The Short Esophagus in the Era of PPIs

One of the hallmarks of gastroesophageal reflux disease, GERD, is a retracted esophagus into the mediastinum in response to repeated cycles of acid reflux. Indeed, chronic acid reflux contributes to the development and worsening of a hiatal hernia. Acid reflux causes the squamo-columnar junction to retract into the mediastinum. As the mucosa retracts, the underlying submucosa and muscularis layers follow. Slowly the intra-abdominal esophagus starts moving into the chest followed by the cardia, gastric fundus and remaining stomach. This in turn leads to worsening reflux as the lower esophageal sphincter function and gastro-esophageal junction anatomy and physiology are compromised. This dynamic situation creates a vicious circle where reflux leads to hiatal hernia formation and hiatal hernia development leads to worsening reflux.

The advent of proton pump inhibitors has resulted in lower incidence of mucosal damage. Consequently, the squamo-columnar junction is less likely to retract into the chest and away from reflux. As a result, one would expect a lower incidence of short esophagus formation. Indeed, there is a striking paucity of reference to the short esophagus in the current acid reflux literature. The short esophagus is defined as the inability of the gastroesophageal junction to lie with no tension at least 3 cm below the hiatal opening. In my own personal experience of hundreds of laparoscopic hiatal hernia repair and Nissen fundoplication surgeries performed over the past few years, I have not yet encountered a short esophagus. Prior to the advent of proton pump inhibitors and laparoscopic surgery in the early 1990s, the short esophagus was an important and commonly encountered problem in anti-reflux surgery. Its incidence, however, seems to be decreasing probably secondary to widespread use of proton pump inhibitors. In 2003, Dr. DeMeester reported an incidence of 3 to 14% in his review of several published studies. In 2012, Dr. Swanstrom reported a 6.4% incidence of short esophagus among anti-reflux surgery patients during an observation period between 2001 and 2009. It would be interesting to evaluate the incidence of short esophagus in a more recent series of GERD patients. I predict that the incidence will be no more than 1%.

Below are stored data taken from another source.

Lemma cancel_names_shown_witness :
  let ms := [(js "m1", js "likes tea"); ([], js "no id")] in
  let es := [EFrame (MfExtracting (Some (js "tea"))); EFires 0; EFrame (MfExtracted (Some ms) 2 None); ETick; ETick] in
  (popup_step (popup_run es) ECancel).2 = [[js "m1"]] ∧
  ∃ es1 ms' c cl es2, es = es1 ++ EFrame (MfExtracted (Some ms') c cl) :: es2 ∧ [js "m1"] = filterb (λ i, negb (jeqb i [])) (map fst ms').
Proof.
  intros ms es. split; [reflexivity|].
  destruct (cancel_names_shown es ECancel [js "m1"]) as (_ & es1 & ms' & c & cl & es2 & E1 & _ & E2); [by left|].
  by exists es1, ms', c, cl, es2.
Defined.
End Notice.

(** ** The toasts for new mail *)

Module Toasts.

Definition MAX_TOASTS : nat := 3.
Record Toasts := mkToasts { to_list : list (nat * MailNotice); to_seq : nat }.
Definition NO_TOASTS : Toasts := mkToasts [] 0.

(** The thread a notice belongs to: its group's, or its sender's. *)
Definition threadKey (n : MailNotice) : list Z := match n_gid n with Some gid => groupKey gid | None => n_fp n end.

Definition muted (inbox : InboxState) (n : MailNotice) : bool :=
  match n_gid n with
  | Some gid => bool_decide ((findb (λ g, jeqb (g_gid g) gid) (ib_groups inbox) ≫= g_muted) = Some true)
  | None => bool_decide ((findb (λ f, jeqb (f_fp f) (n_fp n)) (ib_friends inbox) ≫= f_muted) = Some true)
  end.

(** Whether the mail of [n] is announced. *)
Definition announces (nav : Nav) (inbox : InboxState) (current : option (list Z)) (n : MailNotice) : bool :=
  negb (nv_open nav && bool_decide (nv_selected nav = Some (threadKey n))) && negb (muted inbox n) && shouldNotify n current.

(** [[...prev.slice(-(MAX_TOASTS - 1)), entry]]. *)
Definition last_n {A} (k : nat) (l : list A) : list A := drop (length l - k) l.
Definition onMail (nav : Nav) (inbox : InboxState) (current : option (list Z)) (n : MailNotice) (s : Toasts) : Toasts :=
  if announces nav inbox current n then
    let key := S (to_seq s) in mkToasts (last_n (MAX_TOASTS - 1) (to_list s) ++ [(key, n)]) key
  else s.
Definition dismiss (key : nat) (s : Toasts) : Toasts := mkToasts (filterb (λ x, negb (Nat.eqb x.1 key)) (to_list s)) (to_seq s).

Inductive ToastEv := EMail (nav : Nav) (inbox : InboxState) (current : option (list Z)) (n : MailNotice) | EDismiss (key : nat).
Definition toast_step (s : Toasts) (e : ToastEv) : Toasts :=
  match e with EMail nav inbox current n => onMail nav inbox current n s | EDismiss key => dismiss key s end.

(** *** Theorems *)

Definition toasts_wf (s : Toasts) : Prop :=
  (length (to_list s) <= MAX_TOASTS)%nat ∧ NoDup (map fst (to_list s)) ∧ Forall (λ x, (x.1 <= to_seq s)%nat) (to_list s).
(* ===== verification/AgentPanel.v ===== *)
(** * The agent pane, its settings sheet and the memory pane (client/AgentPane.tsx,
      client/AgentSettingsSheet.tsx, client/MemoryPane.tsx)

    The pane of one seat agent as a machine over what the owner does, the
    frames of the host and the answers to the requests under way.  The pane is
    not remounted when another agent is selected, so each request carries the
    name its closure captured.  The settings sheet keeps the fields it was
    opened with; the memory pane offers the scopes of the conversation it
    belongs to.  [H] is the transcript the host answers. *)

From S2P Require Import Prelude JsString Json AgentRegistry Memory PageState ApiRoutes ClientApi.
#[local] Open Scope Z_scope.

(** ** The settings sheet *)

Record Sheet := mkSheet {
  sh_id : nat;                               (** which mount it is *)
  sh_name : list Z; sh_cwd : list Z; sh_preset : list Z; sh_prompt : list Z; sh_approval : bool; sh_busy : bool; sh_error : option (list Z) }.

(** The fields at mount, from the agent it is opened for (or for a new one). *)
Definition open_sheet (id : nat) (a : option SeatAgent) : Sheet :=
  match a with
  | Some a => mkSheet id (ag_name a) (ag_cwd a ?? []) (ag_preset a ?? []) (ag_prompt a ?? []) (bool_decide (ag_approval a = Some true)) false None
  | None => mkSheet id [] [] [] [] false false None
  end.

Definition if_text (s : list Z) : option (list Z) := if jeqb (trim s) [] then None else Some (trim s).
(** What Save sends. *)
Definition sheet_input (s : Sheet) : AgentInput :=
  mkAInput (trim (sh_name s)) (if jeqb (sh_preset s) [] then None else Some (sh_preset s)) (if_text (sh_cwd s)) (if_text (sh_prompt s))
    (if sh_approval s then Some true else None).
Definition save_enabled (s : Sheet) : bool := negb (sh_busy s) && negb (jeqb (trim (sh_name s)) []).
Definition sheet_status (busy : bool) (error : option (list Z)) (s : Sheet) : Sheet :=
  mkSheet (sh_id s) (sh_name s) (sh_cwd s) (sh_preset s) (sh_prompt s) (sh_approval s) busy error.
(** The fields change; the name of an agent that exists is read-only. *)
Definition sheet_edit (cwd preset prompt : list Z) (approval : bool) (s : Sheet) : Sheet :=
  mkSheet (sh_id s) (sh_name s) cwd preset prompt approval (sh_busy s) (sh_error s).

(** The record the host stores for an input. *)
Definition agent_of_input (i : AgentInput) : SeatAgent := mkAgent (an_name i) (an_preset i) (an_cwd i) (an_prompt i) (an_approval i).
(** The transcript opens at its end, a reader at the end is kept there as it
    grows, and one who scrolled up stays where they are once it was first
    drawn; going to another tab and back keeps both. *)
Theorem alter_place_kept (chat : bool) (client h : Z) (es : list ScrollEv) (n : nat) (h' : Z)
    (Hc : 0 < client) (Hh : 0 <= h) :
  let s := scroll_run chat client h es in
  (sc_mounted s = true → (0 < n)%nat → sc_firstPaint s || sc_following s = true → sc_top (items_change n h' s) = max_top (items_change n h' s)) ∧
  (sc_mounted s = true → sc_firstPaint s = false → sc_following s = false → sc_height s <= h' → sc_top (items_change n h' s) = sc_top s) ∧
  (sc_mounted s = true → sc_following s = true → sc_top (enter_chat (leave_chat s)) = max_top s) ∧
  (∀ x, sc_mounted s = true → sc_following (onScroll x s) = false → sc_top (enter_chat (leave_chat (onScroll x s))) = sc_top (onScroll x s)).
Proof.
  cbv zeta. destruct (scroll_run_ok chat client h es Hc Hh) as [Hcl Ht]. set (s := scroll_run chat client h es) in *. clearbody s.
  destruct s as [tp ht cl mo fo sv fi]. unfold max_top, items_change, with_height, set_top, on_items, leave_chat, enter_chat, onScroll in *. cbn in *.
  split_and!; intros; subst; cbn in *.
  - destruct n; [lia|]. destruct fi; cbn in *; [|subst fo]; cbn; unfold set_top, max_top; cbn; lia.
  - specialize (Ht eq_refl). unfold max_top in *. cbn. lia.
  - unfold max_top. cbn. lia.
  - rewrite H0. unfold max_top in *. cbn in *. lia.
Qed.

(** When the transcript arrives while another tab is up, the first paint is
    still to come: the next message takes a reader who has scrolled up since
    back to the end. *)
Theorem late_first_paint (client h h1 h2 x : Z) (n : nat)
    (Hc : 0 < client) (Hh : client + FOLLOW_SLACK < h1) (Hx : 0 <= x) (Hx' : x <= h1 - client - FOLLOW_SLACK) (Hn : (0 < n)%nat) (Hg : h1 <= h2) :
  let s := scroll_run false client h [EItems n h1; EEnter; EScroll x] in
  sc_following s = false ∧ sc_top s = x ∧ sc_top (items_change (S n) h2 s) = h2 - client.
Proof.
  cbv zeta. unfold scroll_run, FOLLOW_SLACK in *. cbn [fold_left scroll_step].
  assert (E1 : ∃ t, items_change n h1 (mount false client h) = mkScroller t h1 client false true 0 true) by (eexists; reflexivity).
  destruct E1 as [t ->].
  assert (E2 : ∃ t', enter_chat (mkScroller t h1 client false true 0 true) = mkScroller t' h1 client true true 0 true) by (eexists; reflexivity).
  destruct E2 as [t' ->].
  assert (E3 : onScroll x (mkScroller t' h1 client true true 0 true) = mkScroller x h1 client true false x true).
  { unfold onScroll, set_top, max_top. cbn [negb sc_mounted sc_height sc_client sc_top sc_firstPaint].
    replace (Z.max 0 (Z.min x (Z.max 0 (h1 - client)))) with x by lia. f_equal. apply Z.ltb_ge. unfold FOLLOW_SLACK. lia. }
  rewrite E3. split_and!; [done|done|].
  unfold items_change, with_height, on_items, set_top, max_top. cbn [negb sc_mounted sc_height sc_client sc_top sc_firstPaint sc_following sc_savedTop andb Nat.ltb Nat.leb]. cbn. lia.
Qed.

Lemma alter_place_kept_witness : sc_top (items_change 4 2000 (scroll_run true 400 0 [EItems 3 1000; EScroll 100])) = 100.
Proof. destruct (alter_place_kept true 400 0 [EItems 3 1000; EScroll 100] 4 2000) as (_ & E & _); [lia|lia|]. apply E; vm_compute; done. Defined.
Lemma late_first_paint_witness :
  let s := scroll_run false 400 0 [EItems 3 1000; EEnter; EScroll 100] in sc_following s = false ∧ sc_top s = 100 ∧ sc_top (items_change 4 2000 s) = 1600.
Proof. apply (late_first_paint 400 0 1000 2000 100 3); unfold FOLLOW_SLACK; lia. Defined.
End Place.

(** ** The composer *)

Module Composer.

(** The text in the box, and the page. *)
Record Desk := mkDesk { dk_draft : list Z; dk_page : Page; dk_sent : list (list Z) }.   (** the bodies of the [alter.instruct] requests made *)

(** [submit]: what [pageStore.instruct] posts is the text without the white space at its end. *)
Definition submit (text : list Z) (s : Desk) : Desk :=
  if jeqb (trim text) [] then s
  else mkDesk [] (instruct text (dk_page s)) (dk_sent s ++ (if jeqb (trimEnd text) [] then [] else [trimEnd text])).
Definition button_on (s : Desk) : bool := negb (jeqb (trim (dk_draft s)) [] || av_instructing (pg_alter (dk_page s))).

Inductive DeskEv := EType (x : list Z) | EKey (enter shift composing : bool) | EClick | EAnswer (err : option (list Z)).
Definition desk_step (s : Desk) (e : DeskEv) : Desk :=
  match e with
  | EType x => mkDesk x (dk_page s) (dk_sent s)
  | EKey enter shift composing => if enter && negb shift && negb composing then submit (dk_draft s) s else s
  | EClick => if button_on s then submit (dk_draft s) s else s
  | EAnswer err => mkDesk (dk_draft s) (instruct_answer err (dk_page s)) (dk_sent s)
  end.
Definition desk_run (stored : option json) (es : list DeskEv) : Desk := fold_left desk_step es (mkDesk [] (new_page stored) []).

(** *** Theorems *)

Definition typed (es : list DeskEv) : list (list Z) := omap (λ e, match e with EType x => Some x | _ => None end) es.

(** Only what was typed is posted: every instruction sent is a text that was
    in the box, less the white space at its end, and none is blank. *)
Theorem instructs_typed (stored : option json) (es : list DeskEv) (b : list Z) (Hb : b ∈ dk_sent (desk_run stored es)) :
  b ≠ [] ∧ ∃ x, x ∈ typed es ∧ b = trimEnd x.
Proof.
  cut ((dk_draft (desk_run stored es) = [] ∨ dk_draft (desk_run stored es) ∈ typed es) ∧ ∀ b, b ∈ dk_sent (desk_run stored es) → b ≠ [] ∧ ∃ x, x ∈ typed es ∧ b = trimEnd x).
  { intros [_ H]. by apply H. }
  clear b Hb. induction es as [|e es IH] using rev_ind; [split; [by left|intros b Hb; by apply elem_of_nil in Hb]|].
  unfold desk_run in *. rewrite fold_left_app. cbn [fold_left]. unfold typed in *. rewrite omap_app. set (s := fold_left desk_step es _) in *. set (tx := omap _ es) in *. clearbody s tx.
  destruct IH as [Hd Hs].
  assert (Hsub : (dk_draft (submit (dk_draft s) s) = [] ∨ dk_draft (submit (dk_draft s) s) ∈ tx) ∧ ∀ b, b ∈ dk_sent (submit (dk_draft s) s) → b ≠ [] ∧ ∃ x, x ∈ tx ∧ b = trimEnd x).
  { unfold submit. destruct (jeqb (trim (dk_draft s)) []) eqn:E; [done|]. cbn [dk_draft dk_sent]. split; [by left|].
    intros b [Hb|Hb]%elem_of_app; [by apply Hs|]. destruct (jeqb (trimEnd (dk_draft s)) []) eqn:E2; [by apply elem_of_nil in Hb|].
    apply list_elem_of_singleton in Hb as ->. apply jeqb_neq in E2. split; [done|]. exists (dk_draft s). split; [|done].
    destruct Hd as [Hd|Hd]; [|done]. rewrite Hd in E2. done. }
  destruct e as [x|[] [] []| |err]; cbn [desk_step andb negb omap list_omap]; rewrite ?app_nil_r; try done.
  - cbn. split; [right; set_solver|]. intros b Hb. destruct (Hs b Hb) as [H1 (y & H2 & H3)]. split; [done|]. exists y. set_solver.
  - by destruct (button_on s).
Qed.

(** An instruction that could not be posted is gone: the box was emptied when
    it was sent, and the failure brings back its reason but not the text. *)
Theorem failed_instruction_lost (stored : option json) (es : list DeskEv) (x m : list Z) (Hx : trim x ≠ []) (Hx' : trimEnd x ≠ []) :
  let s := desk_run stored (es ++ [EType x; EKey true false false; EAnswer (Some m)]) in
  dk_draft s = [] ∧ av_error (pg_alter (dk_page s)) = Some m ∧ av_instructing (pg_alter (dk_page s)) = false ∧ av_chat (pg_alter (dk_page s)) = av_chat (pg_alter (dk_page (desk_run stored es))).
Proof.
  cbv zeta. unfold desk_run. rewrite fold_left_app. cbn [fold_left]. set (s := fold_left desk_step es _). clearbody s. cbn [desk_step andb negb dk_draft dk_page].
  unfold submit. apply jeqb_neq in Hx, Hx'. rewrite Hx. cbn [dk_draft dk_page]. unfold instruct. rewrite Hx'.
  unfold instruct_answer. rewrite bool_decide_eq_true_2 by (cbn; set_solver). done.
Qed.

(** While an instruction is being posted the button is off, but the Enter key
    posts another one all the same. *)
Theorem enter_not_held_back (s : Desk) (Hi : av_instructing (pg_alter (dk_page s)) = true) (Hx : trimEnd (dk_draft s) ≠ []) (Hx' : trim (dk_draft s) ≠ []) :
  desk_step s EClick = s ∧ dk_sent (desk_step s (EKey true false false)) = dk_sent s ++ [trimEnd (dk_draft s)].
Proof.
  split; cbn [desk_step andb negb].
  - unfold button_on. by rewrite Hi, orb_true_r.
  - unfold submit. apply jeqb_neq in Hx, Hx'. by rewrite Hx, Hx'.
Qed.

Definition writing : list DeskEv := [EType (js "tell Ann "); EKey true false false; EType (js "now")].
Lemma instructs_typed_witness : js "tell Ann" ≠ [] ∧ ∃ x, x ∈ typed writing ∧ js "tell Ann" = trimEnd x.
Proof. apply (instructs_typed None writing). vm_compute. by left. Defined.
Lemma failed_instruction_lost_witness : dk_draft (desk_run None ([] ++ [EType (js "tell Ann"); EKey true false false; EAnswer (Some (js "offline"))])) = [].
Proof. apply (failed_instruction_lost None [] (js "tell Ann") (js "offline")); vm_compute; done. Defined.
Lemma enter_not_held_back_witness : desk_step (desk_run None writing) EClick = desk_run None writing.
Proof. apply (enter_not_held_back (desk_run None writing)); vm_compute; done. Defined.
End Composer.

In conclusion, esophageal retraction into the chest is a common finding in anti-reflux surgery and is both the result and cause of acid reflux disease. Proper distal esophagus dissection and release during hiatal hernia surgery is the most important component of anti-reflux surgery. I think that proton pump inhibitor treatment of GERD has reduced the incidence of esophageal shortening over the past 20 years. More studies are needed to confirm this observation. By decreasing gastric acid, PPIs halt the migration of esophageal mucosa into the chest. PPIs, however, do not seem to reduce the incidence of esophageal cancer, the fastest growing malignancy in north America. Is it possible that by preventing the migration of the squamo-columnar junction up into the chest and the shortening of the esophagus, while not reducing bile and other digestive enzyme reflux into the esophagus, PPIs are enhancing the transformation of squamous lining to Barrett’s esophagus and esophageal adenocarcinoma?